Camilleri shocks Ferrari by resigning as CEO

Louis Camilleri has stunned Ferrari by resigning from his position as CEO after less than two and a half years in the role.

Camilleri joined the company in July 2018 as the successor to Sergio Marchionne. In August this year, in an interview with this writer, the 65-year-old claimed "stability and focus" were required from the top down to return the Scuderia to winning ways.

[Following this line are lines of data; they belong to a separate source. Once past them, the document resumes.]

(** * rancher-dns: the answer-resolution engine of [answer.go]

    A shallow embedding of [answer.go] and the properties of its resolver:
    the depth and loop guards of [Addresses], the default-tier fallback, the
    gate in front of the upstream resolvers, [RecurseHosts], [shuffle] and
    [ReadAnswersFile].

    Conventions.
    - Go strings are [string]; Go maps are [gmap string _] (a nil map and an
      empty map answer every lookup alike); slices are lists, a nil slice
      and an empty one are both [[]].
    - [uint16] and [uint32] values are [Z].
    - What the code does to the outside (the random source behind
      [rand.Intn], the upstream resolvers behind [ResolveTryAll], the file
      system) is threaded through an explicit [World]; log statements are
      left out. *)

From stdpp Require Import gmap strings list fin_maps.
From Stdlib Require Import ZArith Lia Ascii.

(** ** The [dns] package: names and resource records *)

Module dns.

(** [dns.IsFqdn]: the name is not empty and its last byte is a dot. *)
Definition IsFqdn (s : string) : bool :=
  match String.length s with
  | O => false
  | S l => match String.get l s with
           | Some c => Ascii.eqb c "."%char
           | None => false
           end
  end.

(** [dns.Fqdn]: the identity on fully qualified names, else a dot is
    appended. *)
Definition Fqdn (s : string) : string :=
  if IsFqdn s then s else (s +:+ ".")%string.

Definition TypeA : Z := 1.
Definition TypeCNAME : Z := 5.
Definition ClassINET : Z := 1.

Record RR_Header := mkHeader {
  Name : string;
  Rrtype : Z;
  Class : Z;
  Ttl : Z
}.

(** [net.IP] is a byte slice; a nil one is [None] below. *)
Definition IP := list Byte.byte.

(** [dns.RR] is an interface; the resolver builds [*dns.A] and
    [*dns.CNAME] values, the upstream resolvers may answer with any
    record type. *)
Inductive RR :=
| A (Hdr : RR_Header) (addr : option IP)
| CNAME (Hdr : RR_Header) (Target : string)
| Other (Hdr : RR_Header) (rdata : list Byte.byte).

End dns.

Import dns.

(** ** The answers file *)

Definition DEFAULT_KEY : string := "default"%string.
Definition RECURSE_KEY : string := "recurse"%string.

Record RecordA := mkRecordA {
  a_Ttl : option Z;
  a_Answer : list string
}.

Record RecordCname := mkRecordCname {
  c_Ttl : option Z;
  c_Answer : string
}.

Record ClientAnswers := mkClientAnswers {
  Recurse : list string;
  A_ : gmap string RecordA;
  Cname : gmap string RecordCname
}.

Abbreviation Answers := (gmap string ClientAnswers).

(** ** The world outside the resolver *)

(** [rand_tape] is the sequence of raw draws of the process-wide random
    source and [rand_pos] how many were consumed; [upstream_reply k fqdn
    hosts] is what the upstream resolvers answer to the [k]-th delegation
    ([None] when [ResolveTryAll] returns an error); [upstream_calls] is the
    list of delegations made so far, oldest first. *)
Record World := mkWorld {
  rand_tape : nat -> nat;
  rand_pos : nat;
  upstream_reply : nat -> string -> list string -> option (list RR);
  upstream_calls : list (string * list string)
}.

(** A Go call returns, panics, or (in the fuel-indexed model of a recursive
    function) is cut off. *)
Inductive Outcome (T : Type) :=
| Return (v : T) (w : World)
| Panic
| OutOfFuel.
Arguments Return {T} v w.
Arguments Panic {T}.
Arguments OutOfFuel {T}.

Definition M (T : Type) := World -> Outcome T.

Definition ret {T} (v : T) : M T := fun w => Return v w.

Definition bind {T U} (m : M T) (k : T -> M U) : M U :=
  fun w => match m w with
           | Return v w' => k v w'
           | Panic => Panic
           | OutOfFuel => OutOfFuel
           end.

Definition panic {T} : M T := fun _ => Panic.

Notation "x <- m ;; k" := (bind m (fun x => k))
  (at level 100, m at next level, right associativity).

(** [rand.Intn n]: a draw in [[0, n)]; it panics when [n <= 0]. *)
Definition Intn (n : nat) : M nat :=
  fun w =>
    match n with
    | O => Panic
    | S _ => Return (rand_tape w (rand_pos w) mod n)
               (mkWorld (rand_tape w) (S (rand_pos w))
                        (upstream_reply w) (upstream_calls w))
    end.

(** ** [shuffle] *)

(** [items[i], items[j] = items[j], items[i]]: both reads come first, an
    index out of range panics. *)
Definition swap (i j : nat) (items : list RR) : option (list RR) :=
  match items !! i, items !! j with
  | Some x, Some y => Some (<[j:=x]> (<[i:=y]> items))
  | _, _ => None
  end.

(** The body of [for i := range *items], with [n] iterations left. *)
Fixpoint shuffle_loop (n i : nat) (items : list RR) : M (list RR) :=
  match n with
  | O => ret items
  | S n' =>
      j <- Intn (i + 1) ;;
      match swap i j items with
      | Some items' => shuffle_loop n' (S i) items'
      | None => panic
      end
  end.

Definition shuffle (items : list RR) : M (list RR) :=
  shuffle_loop (length items) 0 items.

(** ** The resolver *)

Definition uint32 (z : Z) : Z := z mod 2 ^ 32.

(** Modelled from the spec: [ResolveTryAll] is defined in another file of
    the repository. It takes the name and the ordered list of upstream
    addresses and returns the answer records of the first upstream that
    responds, or an error. Here the delegation is recorded in the world and
    answered by the world's [upstream_reply]. *)
Definition ResolveTryAll (fqdn : string) (hosts : list string)
  : M (option (list RR)) :=
  fun w =>
    Return (upstream_reply w (length (upstream_calls w)) fqdn hosts)
           (mkWorld (rand_tape w) (rand_pos w) (upstream_reply w)
                    (upstream_calls w ++ [(fqdn, hosts)])).

(** ** Loading the answers file *)

(** A Go [error] value, as far as [ReadAnswersFile] looks at it: whether
    [os.IsNotExist] holds of it. *)
Record error := mkError {
  IsNotExist : bool;
  message : string
}.

(** [os.IsNotExist(err)], also for a nil [err]. *)
Definition os_IsNotExist (err : option error) : bool :=
  match err with
  | Some e => IsNotExist e
  | None => false
  end.

Section Loader.

(** [ioutil.ReadFile] on the file system the process runs on, and
    [json.Unmarshal] into an [Answers] map; both return their result
    together with a possibly nil error. *)
Variable ReadFile : string -> list Byte.byte * option error.
Variable Unmarshal : list Byte.byte -> Answers -> Answers * option error.

(** The named results [(out, err)]; a nil [out] is [None]. *)
Definition ReadAnswersFile (path : string) : option Answers * option error :=
  let '(data, err) := ReadFile path in
  if os_IsNotExist err then (Some ∅, None)
  else match err with
       | Some e => (None, Some e)
       | None =>
           let out := ∅ in
           let '(out, err) := Unmarshal data out in
           (Some out, err)
       end.

End Loader.

(** ** Sample configurations *)

Module Samples.

(** An instance of [net.ParseIP] for the samples below: dotted-decimal
    IPv4 only, in the 16-byte form that [net.ParseIP] returns. *)
Definition digit (c : ascii) : option nat :=
  let n := nat_of_ascii c in
  if (48 <=? n) && (n <=? 57) then Some (n - 48) else None.

Fixpoint octet (s : string) (acc : nat) : option nat :=
  match s with
  | EmptyString => Some acc
  | String c s' =>
      match digit c with
      | Some d => if 255 <? acc * 10 + d then None else octet s' (acc * 10 + d)
      | None => None
      end
  end.

(** The fields of [s] between dots; [cur] is the field being read. *)
Fixpoint fields (s cur : string) : list string :=
  match s with
  | EmptyString => [cur]
  | String c s' =>
      if Ascii.eqb c "."%char then cur :: fields s' EmptyString
      else fields s' (cur +:+ String c EmptyString)
  end.

Definition v4InV6Prefix : list Byte.byte :=
  repeat Byte.x00 10 ++ [Byte.xff; Byte.xff].

Definition parseIPv4 (s : string) : option IP :=
  match fields s EmptyString with
  | [a; b; c; d] =>
      match a, b, c, d with
      | String _ _, String _ _, String _ _, String _ _ =>
          match octet a 0, octet b 0, octet c 0, octet d 0 with
          | Some a, Some b, Some c, Some d =>
              match Byte.of_nat a, Byte.of_nat b, Byte.of_nat c, Byte.of_nat d with
              | Some a, Some b, Some c, Some d =>
                  Some (v4InV6Prefix ++ [a; b; c; d])
              | _, _, _, _ => None
              end
          | _, _, _, _ => None
          end
      | _, _, _, _ => None
      end
  | _ => None
  end.

(** A world whose random draws are 0, 1, 2, ... and whose upstream
    resolvers never answer. *)
Definition quiet_world : World :=
  mkWorld (fun k => k) 0 (fun _ _ _ => None) [].

(** A world whose upstream resolvers answer every delegation that names
    at least one address with one A record for the name asked. *)
Definition upstream_answer (fqdn : string) : list RR :=
  [A (mkHeader fqdn TypeA ClassINET 300) (parseIPv4 "93.184.216.34")].

Definition answering_world : World :=
  mkWorld (fun k => k) 0
          (fun _ fqdn hosts =>
             match hosts with
             | [] => None
             | _ :: _ => Some (upstream_answer fqdn)
             end)
          [].

(** The CNAME entries that link each name of [ns] to the next one. *)
Fixpoint cname_links (ns : list string) : gmap string RecordCname :=
  match ns with
  | n :: ((m :: _) as ns') => <[n := mkRecordCname None m]> (cname_links ns')
  | _ => ∅
  end.

Definition hosts11 : list string :=
  ["h0."; "h1."; "h2."; "h3."; "h4."; "h5."; "h6."; "h7."; "h8."; "h9.";
   "h10."]%string.

(** Ten CNAME hops [h0.] to [h10.] for one client and nothing else. *)
Definition ten_hops (clientIp : string) : Answers :=
  {[ clientIp := mkClientAnswers [] ∅ (cname_links hosts11) ]}.

(** Nine CNAME hops [h0.] to [h9.] for one client, and two addresses for
    [h9.]. *)
Definition nine_hops (clientIp : string) : Answers :=
  {[ clientIp :=
       mkClientAnswers []
         {[ "h9."%string := mkRecordA None ["10.0.0.9"; "10.0.0.10"]%string ]}
         (cname_links (take 10 hosts11)) ]}.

Camilleri, who also serves as chairman of Philip Morris International, has decided to stand down as both CEO and as a member of the board of directors "for personal reasons".

The announcement, made via the New York Stock Exchange, confirmed executive chairman John Elkann is to act as interim CEO while a successor is found.

Elkann said: “I would like to express our most sincere thanks to Louis for his unstinting dedication as our chief executive officer since 2018 and as a member of our board of directors since 2015.

"His passion for Ferrari has been limitless and under his leadership the company has further affirmed its position as one of the world’s greatest companies, capitalising on its truly unique heritage and an unerring quest for excellence. We wish him and his family a long and happy retirement.”

Commenting on his departure, Camilleri said: “Ferrari has been a part of my life and serving as its chief executive has been a great privilege.

"My admiration for the extraordinary men and women of Maranello and for the passion and dedication they apply to everything they do knows no bounds.

"I’m proud of the company’s numerous achievements since 2018 and know that Ferrari’s best years are still to come.”

Under Camilleri, Ferrari was going through a transitional period due to the effects of the Covid-19 pandemic.

In August, the company, incorporating the F1 team, announced second-quarter revenue of £500million, down from about £900m in the same quarter last year, after the lockdown forced Ferrari to produce 2,000 fewer cars.